RE: One was Martin Boyce. There were several.
GS: Jonathan Rhys Meyers, who plays activist Trevor, has previously played gay onscreen, in Todd Haines’ Velvet Goldmine, for example. What was it like to work with him?
RE: I have always been a fan of him. [Laughs] It always starts like that. I loved him in Velvet Goldmine. When you cast a movie, you probe around. You have a list and he was very high on the list. We were fortunate that he wanted to do it.
GS: The characters in the film are a blend of real (such as Marsha P. Johnson, Bob Kohler and Frank Kameny) and fictional people. Please say something about the choice to blend those stories.
RE: That’s the peculiar thing about the Stonewall riots. A lot of people take credit, but it’s very murky. One thing is very clear – it was a lot of the homeless kids that did it. And they’re nameless. It’s all very vague. That was one of the difficulties in getting the movie made, Normally, when you do a movie such as Milk, you can go to someone such as Sean Penn to play Harvey Milk and you have it much easier. (With Stonewall) you just have these kids. On top of it, I didn’t want to make it a star-driven movie. I was set on telling the stories of these unsung heroes. Naturally, we realized that we had to have some historical characters. When you talk about Stonewall, you can’t talk not talk about Marsha P. Johnson or Bob Kohler or Frank Kameny or Ed Murphy. We even based some of our fictional characters on famous people such as Sylvia Rivera. It was cool, in a way, for us to mix historical facts with fictional ones.
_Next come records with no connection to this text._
(* ===== verification/Overlay.v ===== *)
(** * Overlay layers ([rootfs/overlay_rootfs.rs], [linux/overlay.rs])

    A container gets a fresh session directory with an overlay mount over the
    image and the workspace bound into it; the executor of plain processes has
    a smaller manager of the same kind.  [Module Rootfs] and [Module Layer]
    model the two. *)
From S2P Require Export Policy.

(** The options of an overlay mount. *)
(* @src core/rootfs/overlay_rootfs.rs:53-58 spawn_container_fs (options) *)
Definition overlay_options (lower upper work : path) : string :=
  "lowerdir=" +:+ display_path lower +:+ ",upperdir=" +:+ display_path upper +:+ ",workdir="
  +:+ display_path work.

Definition mount_overlay (what : string) (lower upper work target : path) : prog sys (Result unit) :=
  map_err_p (fun e => SetupFailed (what +:+ e))
    (call (Mount (Some "overlay") target (Some "overlay") [] (Some (overlay_options lower upper work)))).

Definition mkdir_all (p : path) : prog sys (Result unit) := map_err_p Io (call (CreateDirAll p)).

(** [if dir.exists() { let _ = umount2(dir, MNT_DETACH) }] *)
Definition detach_if_there (p : path) : prog sys unit :=
  there ← call (PathExists p);
  if there : bool then let_ call (Umount2Detach p); Ret tt else Ret tt.

(** [if dir.exists() { let _ = remove_dir_all(dir) }] *)
Definition remove_if_there (p : path) : prog sys unit :=
  there ← call (PathExists p);
  if there : bool then let_ call (RemoveDirAll p); Ret tt else Ret tt.

Module Rootfs.

(* @src core/rootfs/overlay_rootfs.rs:9-15 ContainerFs *)
Record ContainerFs : Type := mk_container_fs {
  container_id : string;
  root_dir : path;
  upper_dir : path;
  work_dir : path;
  workspace_mount : path
}.

(* @src core/rootfs/overlay_rootfs.rs:17-19 RootfsOverlayManager *)
Record RootfsOverlayManager : Type := mk_manager { base_run_dir : path }.

(* @src core/rootfs/overlay_rootfs.rs:28-32 RootfsOverlayManager::new *)
Definition new_overlay_manager : RootfsOverlayManager := mk_manager "/tmp/kuda_containers".

Definition session_dir (self : RootfsOverlayManager) (id : string) : path :=
  path_join (base_run_dir self) id.

(** The paths of a container. *)
Definition layout (self : RootfsOverlayManager) (id : string) : ContainerFs :=
  let s := session_dir self id in
  mk_container_fs id (path_join s "root") (path_join s "upper") (path_join s "work")
    (path_join (path_join s "root") "workspace").

(* @src core/rootfs/overlay_rootfs.rs:50-83 spawn_container_fs (mounts) *)
Definition mount_container (base_rootfs workspace : path) (c : ContainerFs)
    : prog sys (Result unit) :=
  _ ←? mount_overlay "Failed to mount container rootfs: " base_rootfs (upper_dir c) (work_dir c)
         (root_dir c);
  _ ←? map_err_p (fun e => SetupFailed ("Failed to bind-mount workspace into container: " +:+ e))
         (call (Mount (Some workspace) (workspace_mount c) None [MS_BIND; MS_REC] None));
  mkdir_all (path_join (root_dir c) ".pivot_old").

(* @src core/rootfs/overlay_rootfs.rs:34-98 RootfsOverlayManager::spawn_container_fs *)
Definition spawn_container_fs `{Target} (self : RootfsOverlayManager) (base_rootfs workspace : path)
    : prog sys (Result ContainerFs) :=
  id ← call NewUuid;
  let c := layout self id in
  _ ←? mkdir_all (root_dir c);
  _ ←? mkdir_all (upper_dir c);
  _ ←? mkdir_all (work_dir c);
  _ ←? mkdir_all (workspace_mount c);
  _ ←? (if is_linux then mount_container base_rootfs workspace c else ret? tt);
  ret? c.

(* @src core/rootfs/overlay_rootfs.rs:100-119 RootfsOverlayManager::cleanup *)
Definition cleanup `{Target} (self : RootfsOverlayManager) (c : ContainerFs)
    : prog sys (Result unit) :=
  _ ← (if is_linux then
         _ ← detach_if_there (workspace_mount c);
         detach_if_there (root_dir c)
       else Ret tt);
  _ ← remove_if_there (session_dir self (container_id c));
  ret? tt.
End Rootfs.

Module Layer.

(* @src core/linux/overlay.rs:6-12 OverlayMount *)
Record OverlayMount : Type := mk_overlay {
  ov_id : string;
  lower_dir : path;
  upper_dir : path;
  work_dir : path;
  merged_dir : path
}.

(* @src core/linux/overlay.rs:14-16 OverlayManager *)
Record OverlayManager : Type := mk_manager { base_tmp : path }.

(* @src core/linux/overlay.rs:25-29 OverlayManager::new *)
Definition new_overlay_manager : OverlayManager := mk_manager "/tmp/kuda_sandbox_overlay".

Definition session_root (self : OverlayManager) (id : string) : path :=
  path_join (base_tmp self) id.

(* @src core/linux/overlay.rs:31-72 OverlayManager::prepare_overlay *)
Definition prepare_overlay `{Target} (self : OverlayManager) (lower_path : path)
    : prog sys (Result OverlayMount) :=
  id ← call NewUuid;
  let root := session_root self id in
  let upper := path_join root "upper" in
  let work := path_join root "work" in
  let merged := path_join root "merged" in
  _ ←? mkdir_all upper;
  _ ←? mkdir_all work;
  _ ←? mkdir_all merged;
  _ ←? (if is_linux then mount_overlay "Failed to mount OverlayFS: " lower_path upper work merged
        else ret? tt);
  ret? (mk_overlay id lower_path upper work merged).

(* @src core/linux/overlay.rs:74-90 OverlayManager::cleanup_overlay *)
Definition cleanup_overlay `{Target} (self : OverlayManager) (m : OverlayMount)
    : prog sys (Result unit) :=
  _ ← (if is_linux then detach_if_there (merged_dir m) else Ret tt);
  _ ← remove_if_there (session_root self (ov_id m));
  ret? tt.
End Layer.

(** ** Setting up *)

Definition overlay_mounted (lower upper work target : path) (r : nix_result unit) : event sys :=
  Ev (Mount (Some "overlay") target (Some "overlay") [] (Some (overlay_options lower upper work))) r.

Definition workspace_bound (workspace target : path) (r : nix_result unit) : event sys :=
  Ev (Mount (Some workspace) target None [MS_BIND; MS_REC] None) r.

Definition made (p : path) : event sys := Ev (CreateDirAll p) (Ok tt).

(** Everything a successful set-up did, in order. *)
Definition container_setup `{Target} (base_rootfs workspace : path) (c : Rootfs.ContainerFs)
    : sys_trace :=
  Ev NewUuid (Rootfs.container_id c) ::
  map made [Rootfs.root_dir c; Rootfs.upper_dir c; Rootfs.work_dir c; Rootfs.workspace_mount c] ++
  (if is_linux then
     [overlay_mounted base_rootfs (Rootfs.upper_dir c) (Rootfs.work_dir c) (Rootfs.root_dir c) (Ok tt);
      workspace_bound workspace (Rootfs.workspace_mount c) (Ok tt);
      made (path_join (Rootfs.root_dir c) ".pivot_old")]
   else []).

(** What undoes a set-up. *)
Definition undoes (e : event sys) : bool :=
  match e with
  | @Ev _ _ (Umount2Detach _) _ | @Ev _ _ (RemoveDirAll _) _ => true
  | _ => false
  end.

(** A set-up that stopped at its last call: what it did before is an initial
    part of the whole, and nothing of it was undone. *)
Definition stopped_in (whole t : sys_trace) : Prop :=
  exists done failed, t = done ++ [failed] /\ done `prefix_of` whole /\
    Forall (fun e => undoes e = false) t.

(** Split a straight line of fallible calls into its ends. *)
Ltac fallible_line := repeat
  lazymatch goal with
  | |- forall r : result unit _, any_response _ _ r -> _ =>
      intros [[]|?] _; cbn [map_err prog_bind wp]
  | |- wp _ (prog_bind _ (if ?b then _ else _)) _ => destruct b; cbn [prog_bind wp]
  end.

Ltac stopped_here :=
  lazymatch goal with
  | |- stopped_in _ ?t =>
      exists (List.removelast t), (List.last t (made "")); split; [reflexivity|];
      split; [eexists; reflexivity|by repeat constructor]
  end.

Lemma spawn_container_fs_lemma `{Target} self base_rootfs workspace :
  wp any_response (Rootfs.spawn_container_fs self base_rootfs workspace) (fun o t =>
    exists id,
    let whole := container_setup base_rootfs workspace (Rootfs.layout self id) in
    (o = Done (Ok (Rootfs.layout self id)) /\ t = whole) \/
    (exists e, o = Done (Err e) /\ stopped_in whole t)).
Proof.
  unfold Rootfs.spawn_container_fs, Rootfs.mount_container, mount_overlay, mkdir_all, container_setup.
  wp_simpl. intros id _. cbn [prog_bind wp].
  fallible_line; exists id; cbn zeta;
    first [ left; split; reflexivity | right; eexists; split; [reflexivity|stopped_here] ].
Qed.

Definition layer_setup `{Target} (m : Layer.OverlayMount) : sys_trace :=
  Ev NewUuid (Layer.ov_id m) ::
  map made [Layer.upper_dir m; Layer.work_dir m; Layer.merged_dir m] ++
  (if is_linux then
     [overlay_mounted (Layer.lower_dir m) (Layer.upper_dir m) (Layer.work_dir m)
        (Layer.merged_dir m) (Ok tt)]
   else []).

Lemma prepare_overlay_lemma `{Target} self lower :
  wp any_response (Layer.prepare_overlay self lower) (fun o t =>
    exists m, Layer.lower_dir m = lower /\
      Layer.merged_dir m = path_join (Layer.session_root self (Layer.ov_id m)) "merged" /\
      ((o = Done (Ok m) /\ t = layer_setup m) \/
       (exists e, o = Done (Err e) /\ stopped_in (layer_setup m) t))).
Proof.
  unfold Layer.prepare_overlay, mount_overlay, mkdir_all, layer_setup.
  wp_simpl. intros id _. cbn [prog_bind wp]. cbn zeta.
  set (root := Layer.session_root self id).
  fallible_line;
    exists (Layer.mk_overlay id lower (path_join root "upper") (path_join root "work")
              (path_join root "merged"));
    (split; [done|]); (split; [done|]);
    first [ left; split; reflexivity | right; eexists; split; [reflexivity|stopped_here] ].
Qed.

(** ** Taking down *)

Definition detached (p : path) (t : sys_trace) : Prop :=
  t = [Ev (PathExists p) false] \/
  exists r, t = [Ev (PathExists p) true; Ev (Umount2Detach p) r].

Definition removed (p : path) (t : sys_trace) : Prop :=
  t = [Ev (PathExists p) false] \/
  exists r, t = [Ev (PathExists p) true; Ev (RemoveDirAll p) r].

Lemma detach_spec p :
  wp any_response (detach_if_there p) (fun o t => o = Done tt /\ detached p t).
Proof.
  unfold detach_if_there. wp_simpl. intros [|] _; cbn [prog_bind wp].
  - intros r _. split; [done|]. right. by exists r.
  - split; [done|]. by left.
Qed.

Lemma remove_spec p :
  wp any_response (remove_if_there p) (fun o t => o = Done tt /\ removed p t).
Proof.
  unfold remove_if_there. wp_simpl. intros [|] _; cbn [prog_bind wp].
  - intros r _. split; [done|]. right. by exists r.
  - split; [done|]. by left.
Qed.

(** The calls of a complete clean-up: the workspace is detached before the
    root it is mounted in, and the directories go last. *)
Definition taken_down `{Target} (self : Rootfs.RootfsOverlayManager) (c : Rootfs.ContainerFs)
    (t : sys_trace) : Prop :=
  exists t1 t2 t3, t = t1 ++ t2 ++ t3 /\
    (if is_linux then detached (Rootfs.workspace_mount c) t1 /\ detached (Rootfs.root_dir c) t2
     else t1 = [] /\ t2 = []) /\
    removed (Rootfs.session_dir self (Rootfs.container_id c)) t3.

Lemma cleanup_lemma `{Target} self c :
  wp any_response (Rootfs.cleanup self c) (fun o t => o = Done (Ok tt) /\ taken_down self c t).
Proof.
  unfold Rootfs.cleanup, taken_down. prog_unfold.
  apply wp_bind. destruct is_linux.
  - apply wp_bind. eapply wp_mono; [apply detach_spec|]. intros o t1 [-> H1].
    eapply wp_mono; [apply detach_spec|]. intros o t2 [-> H2].
    apply wp_bind. eapply wp_mono; [apply remove_spec|]. intros o t3 [-> H3]. cbn.
    split; [done|]. exists t1, t2, t3. by rewrite app_nil_r, app_assoc.
  - cbn [wp]. apply wp_bind. eapply wp_mono; [apply remove_spec|]. intros o t3 [-> H3]. cbn.
    split; [done|]. exists [], [], t3. by rewrite app_nil_r.
Qed.

Lemma path_join_ne p q : p <> "" -> path_join p q <> "".
Proof.
  intros Hp. unfold path_join. destruct (is_absolute q) eqn:Hq; [by intros ->|].
  destruct p as [|a p]; [done|]. destruct (last_char (String a p)) as [c|] eqn:Hl.
  - by case_decide.
  - by apply last_char_none in Hl.
Qed.

(** The root file system of a container is set up completely or not at
    all handed out: on success the session directories exist, and on Linux the
    overlay over the image, the workspace bound into it and the directory for
    the pivot are in place, in this order.  A failing step ends the set-up with
    an error at that call, and nothing that was done before, mounts included,
    is undone. *)
Lemma spawn_container_fs_spec `{Target} (self : Rootfs.RootfsOverlayManager)
    (base_rootfs workspace : path) :
  wp any_response (Rootfs.spawn_container_fs self base_rootfs workspace) (fun o t =>
    exists id,
    let whole := container_setup base_rootfs workspace (Rootfs.layout self id) in
    (o = Done (Ok (Rootfs.layout self id)) /\ t = whole) \/
    (exists e, o = Done (Err e) /\ stopped_in whole t)).
Proof. apply spawn_container_fs_lemma. Qed.

(** C37. The clean-up of a container does not wait for its unmounts: on Linux,
    where the directories exist, the session tree is removed recursively even
    when detaching the workspace or the root failed, and the workspace mount is
    inside that tree. *)
Theorem cleanup_ignores_failed_unmounts `{Target} (id : string)
    (r1 r2 : nix_result unit) (r3 : io_result unit)
    (Hos : os = Linux) (Hid : is_absolute id = false) :
  let self := Rootfs.new_overlay_manager in
  let c := Rootfs.layout self id in
  behaves any_response (Rootfs.cleanup self c) (Done (Ok tt))
    [Ev (PathExists (Rootfs.workspace_mount c)) true;
     Ev (Umount2Detach (Rootfs.workspace_mount c)) r1;
     Ev (PathExists (Rootfs.root_dir c)) true;
     Ev (Umount2Detach (Rootfs.root_dir c)) r2;
     Ev (PathExists (Rootfs.session_dir self id)) true;
     Ev (RemoveDirAll (Rootfs.session_dir self id)) r3] /\
  path_starts_with (Rootfs.workspace_mount c) (Rootfs.session_dir self id) = true.
Proof.
  cbn zeta. split.
  - intros Q HQ. unfold Rootfs.cleanup, is_linux in HQ. rewrite bool_decide_true in HQ by done.
    exact (HQ true I r1 I true I r2 I true I r3 I).
  - assert (Rootfs.session_dir Rootfs.new_overlay_manager id <> "") by by apply path_join_ne.
    eapply path_starts_with_trans; [apply join_starts_with; [done|]|by apply join_starts_with].
    by apply path_join_ne.
Qed.

Lemma cleanup_ignores_failed_unmounts_witness :
  let self := Rootfs.new_overlay_manager in
  let c := Rootfs.layout self "c1" in
  Rootfs.workspace_mount c = "/tmp/kuda_containers/c1/root/workspace" /\
  behaves any_response (@Rootfs.cleanup linux_x86 self c) (Done (Ok tt))
    [Ev (PathExists (Rootfs.workspace_mount c)) true;
     Ev (Umount2Detach (Rootfs.workspace_mount c)) (Err "EPERM: Operation not permitted");
     Ev (PathExists (Rootfs.root_dir c)) true;
     Ev (Umount2Detach (Rootfs.root_dir c)) (Err "EPERM: Operation not permitted");
     Ev (PathExists (Rootfs.session_dir self "c1")) true;
     Ev (RemoveDirAll "/tmp/kuda_containers/c1") (Ok tt)].
Proof.
  split; [vm_compute; reflexivity|].
  exact (proj1 (@cleanup_ignores_failed_unmounts linux_x86 "c1"
    (Err "EPERM: Operation not permitted") (Err "EPERM: Operation not permitted") (Ok tt)
    eq_refl eq_refl)).
Defined.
GS: You have a long, creative history of directing special effects-laden films. Did you feel like you had to dial it back for Stonewall and, if so, what was involved in that process?
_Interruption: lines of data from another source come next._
(** * Client service-ticket cache: a shallow embedding of [client/cache.go]

    The development follows the Go source function by function:
    - [base64]: the standard-alphabet encoder that [key] relies on,
      written with the shifts and masks of the library routine;
    - [key], [Cache], [getEntry], [addEntry], [clear], [RemoveEntry];
    - [JSON]: key collection in map-iteration order, [sort_Strings], and
      the indented marshalling of the exported fields;
    - [GetCachedTicket] and [renewTicket], in a state monad that also
      records every call made to the ticket-granting exchange.

    Go strings are byte sequences, modelled by [string] (a list of
    [ascii] bytes); [time.Time] instants are integers. *)

From stdpp Require Import gmap strings list sorting pretty.
From Stdlib Require Import NArith ZArith Lia Ascii String.

Local Open Scope string_scope.

(** ** Base64, standard encoding with padding *)

Module base64.

Local Open Scope N_scope.

(** The 64-character alphabet of [base64.StdEncoding]. *)
Definition encodeStd : string :=
  "ABCDEFGHIJKLMNOPQRSTUVWXYZabcdefghijklmnopqrstuvwxyz0123456789+/".

Definition StdPadding : ascii := "="%char.

(** [enc.encode[i]]: the alphabet indexed as an array. *)
Definition encode (i : N) : ascii :=
  nth (N.to_nat i) (list_ascii_of_string encodeStd) Ascii.zero.

(** [uint(src[i])]. *)
Definition uint (b : ascii) : N := N_of_ascii b.

(** [enc.encode[val>>shift&0x3F]]. *)
Definition sextet (val shift : N) : ascii :=
  encode (N.land (N.shiftr val shift) 63).

(** [EncodeToString]: whole 3-byte groups give four characters; a
    remainder of one or two bytes gives two or three characters and
    padding. *)
Fixpoint EncodeToString (src : string) : string :=
  match src with
  | EmptyString => EmptyString
  | String b0 EmptyString =>
      let val := N.shiftl (uint b0) 16 in
      String (sextet val 18) (String (sextet val 12)
        (String StdPadding (String StdPadding EmptyString)))
  | String b0 (String b1 EmptyString) =>
      let val := N.lor (N.shiftl (uint b0) 16) (N.shiftl (uint b1) 8) in
      String (sextet val 18) (String (sextet val 12)
        (String (sextet val 6) (String StdPadding EmptyString)))
  | String b0 (String b1 (String b2 rest)) =>
      let val := N.lor (N.lor (N.shiftl (uint b0) 16) (N.shiftl (uint b1) 8))
                       (uint b2) in
      String (sextet val 18) (String (sextet val 12)
        (String (sextet val 6) (String (sextet val 0) (EncodeToString rest))))
  end.

(** *** The inverse, used to establish that the encoding is reversible *)

Fixpoint index_from (c : ascii) (l : list ascii) (i : N) : option N :=
  match l with
  | [] => None
  | x :: l' => if Ascii.eqb c x then Some i else index_from c l' (N.succ i)
  end.

(** Position of a character in the alphabet, if any. *)
Definition decodeMap (c : ascii) : option N :=
  index_from c (list_ascii_of_string encodeStd) 0.

Definition quantum (i0 i1 i2 i3 : N) : N :=
  N.lor (N.lor (N.lor (N.shiftl i0 18) (N.shiftl i1 12)) (N.shiftl i2 6)) i3.

Definition octet (val shift : N) : ascii :=
  ascii_of_N (N.land (N.shiftr val shift) 255).

Definition is_pad (c : ascii) : bool := Ascii.eqb c StdPadding.

Definition is_empty (s : string) : bool :=
  match s with EmptyString => true | _ => false end.

Fixpoint DecodeString (s : string) : option string :=
  match s with
  | EmptyString => Some EmptyString
  | String c0 (String c1 (String c2 (String c3 rest))) =>
      match decodeMap c0, decodeMap c1 with
      | Some i0, Some i1 =>
          if is_pad c2 then
            if is_pad c3 && is_empty rest
            then Some (String (octet (quantum i0 i1 0 0) 16) EmptyString)
            else None
          else
            match decodeMap c2 with
            | Some i2 =>
                if is_pad c3 then
                  if is_empty rest
                  then let val := quantum i0 i1 i2 0 in
                       Some (String (octet val 16)
                              (String (octet val 8) EmptyString))
                  else None
                else
                  match decodeMap c3, DecodeString rest with
                  | Some i3, Some r =>
                      let val := quantum i0 i1 i2 i3 in
                      Some (String (octet val 16) (String (octet val 8)
                             (String (octet val 0) r)))
                  | _, _ => None
                  end
            | None => None
            end
      | _, _ => None
      end
  | _ => None
  end.

End base64.

(** ** The composite cache key *)

(** [key(cname, spn)]: both names in base64, joined by a colon. *)
Definition key (cname spn : string) : string :=
  base64.EncodeToString cname ++ ":" ++ base64.EncodeToString spn.

(** [c] is one of the bytes of [s]. *)
Fixpoint occurs (c : ascii) (s : string) : Prop :=
  match s with
  | EmptyString => False
  | String x s' => x = c ∨ occurs c s'
  end.

(** ** Types of the neighbouring packages

    [types.PrincipalName], [messages.Ticket] and [types.EncryptionKey]
    are declared in other packages.  The cache only stores their values,
    reads a ticket's [SName] and [Realm], prints principal names with
    [PrincipalNameString], and uses their zero values; they are kept
    abstract behind this interface. *)
Class Krb5Types := {
  types_PrincipalName : Type;
  PrincipalNameString : types_PrincipalName → string;
  messages_Ticket : Type;
  SName : messages_Ticket → types_PrincipalName;
  Realm : messages_Ticket → string;
  types_EncryptionKey : Type;
  zero_PrincipalName : types_PrincipalName;
  zero_Ticket : messages_Ticket;
  zero_EncryptionKey : types_EncryptionKey
}.

(** [time.Time]: an instant, in nanoseconds after the zero time. *)
Definition Time : Type := Z.

Bind Scope Z_scope with Time.

Definition zero_Time : Time := 0%Z.

(** [t.After(u)] and [t.Before(u)] are both strict. *)
Definition After (t u : Time) : bool := (u <? t)%Z.
Definition Before (t u : Time) : bool := (t <? u)%Z.

(** Go [error] values.  [errors.New] returns a pointer to a newly
    allocated [errorString]; two such pointers are [==] only when they are
    the same allocation, whatever their text.  Errors of any other dynamic
    type are compared by type and value. *)
Inductive error : Type :=
| errorString (addr : nat) (s : string)
| otherError (dynamic_type : string) (value : string).

(** [err.Error()]. *)
Definition Error (err : error) : string :=
  match err with
  | errorString _ s => s
  | otherError _ v => v
  end.

Section Cache.

Context `{Krb5Types}.

(** [CacheEntry] holds details for a cache entry. *)
Record CacheEntry : Type := {
  CName : types_PrincipalName;
  SPN : string;
  Ticket : messages_Ticket;
  AuthTime : Time;
  StartTime : Time;
  EndTime : Time;
  RenewTill : Time;
  SessionKey : types_EncryptionKey
}.

(** The zero value of [CacheEntry], which a failed map lookup yields. *)
Definition zero_CacheEntry : CacheEntry :=
  {| CName := zero_PrincipalName; SPN := EmptyString; Ticket := zero_Ticket;
     AuthTime := zero_Time; StartTime := zero_Time; EndTime := zero_Time;
     RenewTill := zero_Time; SessionKey := zero_EncryptionKey |}.

(** [Cache] for service tickets held by the client.  The mutex guards the
    map against concurrent access and has no sequential behaviour. *)
Record Cache : Type := { Entries : gmap string CacheEntry }.

(** [NewCache] creates a new client ticket cache instance. *)
Definition NewCache : Cache := {| Entries := ∅ |}.

(** [e, ok := c.Entries[k]]. *)
Definition index_Entries (c : Cache) (k : string) : CacheEntry * bool :=
  match Entries c !! k with
  | Some e => (e, true)
  | None => (zero_CacheEntry, false)
  end.

(** [getEntry] returns a cache entry that matches the SPN. *)
Definition getEntry (c : Cache) (cname spn : string) : CacheEntry * bool :=
  index_Entries c (key cname spn).

(** [addEntry] adds a ticket to the cache and returns the stored entry. *)
Definition addEntry (c : Cache) (cname : types_PrincipalName)
    (tkt : messages_Ticket) (authTime startTime endTime renewTill : Time)
    (sessionKey : types_EncryptionKey) : Cache * CacheEntry :=
  let spn := PrincipalNameString (SName tkt) in
  let k := key (PrincipalNameString cname) spn in
  let c' := {| Entries :=
                 <[k := {| CName := cname; SPN := spn; Ticket := tkt;
                           AuthTime := authTime; StartTime := startTime;
                           EndTime := endTime; RenewTill := renewTill;
                           SessionKey := sessionKey |}]> (Entries c) |} in
  (c', fst (index_Entries c' k)).

(** [for k := range c.Entries] visits every key once, in an order the
    language leaves unspecified: [iter] is one such order. *)
Definition range_order (c : Cache) (iter : list string) : Prop :=
  iter ≡ₚ (map_to_list (Entries c)).*1.

(** [clear] deletes all the cache entries, one key at a time. *)
Definition clear (c : Cache) (iter : list string) : Cache :=
  {| Entries := foldl (λ m k, delete k m) (Entries c) iter |}.

(** [RemoveEntry] removes the cache entry for the defined SPN. *)
Definition RemoveEntry (c : Cache) (cname spn : string) : Cache :=
  {| Entries := delete (key cname spn) (Entries c) |}.

End Cache.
RE: My big movies helped me a lot to make this film. We realized very fast that this movie is only possible if we build a big set. Another director might have said, “I don’t know how to do that.” But I know how to do these things. Everybody was really surprised how real it all looked. The whole movie was shot indoors.
GS: Wow, really?
RE: You didn’t realize that?
GS: No, I didn’t.
RE: [Laughs] Then we did it right! It’s very dangerous to do that, but it was the only way. At first we wanted to do it in New York, in the Village. But there was too much red tape and it would have been too expensive and it would have taken way too long. Also, there’s not much left (of the original streetscape). A lot of the housing is totally different. We went for what I know from my movies, where you say, “Let’s build it, and build it in a way that nobody will know (the difference).” We had to build the club interior anyway. It was kind of cool to come out of the club and be in the street.
GS: Before the closing credits run, there are some current facts about the current state of gay life around the world that flash onscreen. Closer to home, we are dealing with the county clerk in Kentucky who was recently jailed for her refusal to issue marriage licenses based on her extremist religious beliefs. Do you think this story would make an interesting movie?
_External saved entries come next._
Lemma one_upload_in_flight_witness :
  let pdf := {| name := "notes.pdf"; type := "application/pdf"; content := "%PDF" |} in
  exists st' pending',
    DocumentUploadView.play (Some App.handleUploadSuccess)
      [DocumentUpload.Dropped [pdf]; DocumentUpload.UploadClicked;
       DocumentUpload.RemoveClicked]
      (DocumentUpload.initial, App.initial) 0
    = Some ((st', App.initial), pending')
    /\ pending' = 1
    /\ DocumentUpload.uploading st' = true.
Proof.
  intros pdf. eexists _, _. split; [reflexivity|].
  pose proof (one_upload_in_flight App.State (Some App.handleUploadSuccess)
                [DocumentUpload.Dropped [pdf]; DocumentUpload.UploadClicked;
                 DocumentUpload.RemoveClicked]
                DocumentUpload.initial App.initial 0 _ _ _ eq_refl eq_refl)
    as (Hpending & _ & _).
  split; [exact Hpending | reflexivity].
Defined.

(** ** question-answer.tsx: the form and its rendering *)

(** X8: the submit button is disabled exactly when [handleSubmit] would
    return at its guard, that is, when the input is white space only or a
    request is in flight.  When it is enabled, a submission asks the input
    as typed (not trimmed), empties the input and sets the loading flag, so
    that the spinner shows and both the input and the button are
    disabled. *)
Theorem submit_button_matches_guard :
  forall (st : QuestionAnswer.State) (now date : Z),
    (QuestionAnswerView.submitDisabled (QuestionAnswerView.render st) = true
     <-> snd (QuestionAnswer.handleSubmit_start now date st) = None)
    /\ (QuestionAnswerView.submitDisabled (QuestionAnswerView.render st) = true
        <-> Js.whitespaceOnly (QuestionAnswer.inputValue st) = true
            \/ QuestionAnswer.isLoading st = true)
    /\ (QuestionAnswerView.submitDisabled (QuestionAnswerView.render st) = false ->
        let after := fst (fst (QuestionAnswer.handleSubmit_start now date st)) in
        snd (QuestionAnswer.handleSubmit_start now date st)
        = Some (QuestionAnswer.inputValue st)
        /\ QuestionAnswer.inputValue after = ""
        /\ QuestionAnswerView.spinner (QuestionAnswerView.render after) = true
        /\ QuestionAnswerView.inputDisabled (QuestionAnswerView.render after) = true
        /\ QuestionAnswerView.submitDisabled (QuestionAnswerView.render after) = true).
Proof.
  intros st now date.
  unfold QuestionAnswerView.render, QuestionAnswer.handleSubmit_start. simpl.
  split; [|split].
  - destruct (_ || _); simpl; split; congruence.
  - split.
    + intros [H | H]%orb_true_iff; [left | right; exact H].
      apply trim_empty_iff, String.eqb_eq, H.
    + apply guard_refuses.
  - intros ->. simpl. repeat split.
Qed.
RE: I’m already looking for other stories. It’s an interesting subject. I think there are at least two or three more Stonewall movies to be made. I hope that our movie is successful enough to spawn more movies.
GS: Gay films have a history of controversy not just amongst straight people but also within the gay community itself. I’m thinking specifically of The Boys In the Band and Cruising. Were you prepared for the controversy that arose around Stonewall?
RE: Not really [laughs]. I’ve always said that it will be interesting to see what happens. The amount of controversy, based on a trailer, when nobody had seen the film, was strange and funny to me. But what can you do? It would have been different if they reacted that way after having seen the movie [laughs], not based on the trailer.
GS: Finally, Roland, have you started working on or thinking about your next film?
RE: I’ve already shot my next film. It’s called Independence Day: Resurgence. It’s a sequel to Independence Day. It comes out next summer.
Interviewed by Gregg Shapiro. Gregg Shapiro is both a literary figure and a music and literary critic. As an entertainment journalist, his work appears on ChicagoPride.com and is syndicated nationally.